> PROBLEM TO SOLVE: Scan the records below and copy every line that contains the string "VStr".

> Saved data entries:
(** * qemuhelper: the wrapper around the qemu and nbd helper executables

    A shallow embedding of [libvirtnbdbackup/qemuhelper/qemuhelper.py]:
    the [processInfo] record, the command lines the [qemuHelper] methods
    build, and [runcmd], which launches a command line, waits for it,
    and either returns a [processInfo] or raises.

    Python text ([str]) is a [string] holding its UTF-8 encoding, a
    [bytes] object is a [list byte].  Effects are explicit: a computation
    is a function of the [World] (files, temporary-name supply, what the
    operating system does with an argument vector) that returns a value,
    raises an exception, or never returns.  Calls to the [logging] module
    leave no trace in the [World]. *)

From Stdlib Require Import ZArith List Ascii String.
From Stdlib.Strings Require Import Byte.
From stdpp Require Import base option list gmap strings pretty.
Import ListNotations.

Local Open Scope Z_scope.

(** ** Python values *)

Abbreviation bytes := (list byte).

(** The dynamically typed arguments the methods interpolate into their
    command lines. *)
Inductive pyval : Type :=
| VNone
| VBool (b : bool)
| VInt (n : Z)
| VStr (s : string).

(** [f"{v}"] *)
Definition format (v : pyval) : string :=
  match v with
  | VNone => "None"
  | VBool true => "True"
  | VBool false => "False"
  | VInt n => pretty n
  | VStr s => s
  end.

(** [if v:] *)
Definition truthy (v : pyval) : bool :=
  match v with
  | VNone => false
  | VBool b => b
  | VInt n => negb (n =? 0)
  | VStr s => negb (String.eqb s "")
  end.

(** [v is not None] *)
Definition is_not_None (v : pyval) : bool :=
  match v with
  | VNone => false
  | _ => true
  end.

(** ** Exceptions *)

(** Modelled from the spec: [exceptions.ProcessError] of
    [libvirtnbdbackup.qemuhelper] is not among the sources; the spec has
    it as the one error kind of the launcher, carrying a text.  The
    other constructors are the exceptions of the Python library that the
    calls made here can raise, with what they are raised about. *)
Inductive exn : Type :=
| ProcessError (msg : string)
| IndexError
| AttributeError
| FileNotFoundError (path : string)
| FileExistsError
| TimeoutExpired (cmd : list string) (timeout : N)
| CalledProcessError (returncode : Z) (cmd : string) (output stderr : bytes)
| UnicodeDecodeError (position : nat)
| ValueError (literal : string)
| JSONDecodeError (msg : string) (position : nat).

Definition is_ProcessError (e : exn) : bool :=
  match e with
  | ProcessError _ => true
  | _ => false
  end.

(** ** [bytes.decode()] and [str.strip()] *)

Definition in_range (lo hi : N) (b : byte) : bool :=
  ((lo <=? Byte.to_N b) && (Byte.to_N b <=? hi))%N.

Definition is_cont (b : byte) : bool := in_range 128 191 b.

(** The admissible range of the byte after lead byte [b0] in a sequence
    of three or four bytes: no overlong forms, no surrogates, nothing
    beyond U+10FFFF. *)
Definition second_ok (b0 b1 : byte) : bool :=
  match Byte.to_N b0 with
  | 224%N => in_range 160 191 b1
  | 237%N => in_range 128 159 b1
  | 240%N => in_range 144 191 b1
  | 244%N => in_range 128 143 b1
  | _ => is_cont b1
  end.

> RESULT OF THIS EXERCISE:
| VStr (s : string).
  | VStr s => s
  | VStr s => negb (String.eqb s "")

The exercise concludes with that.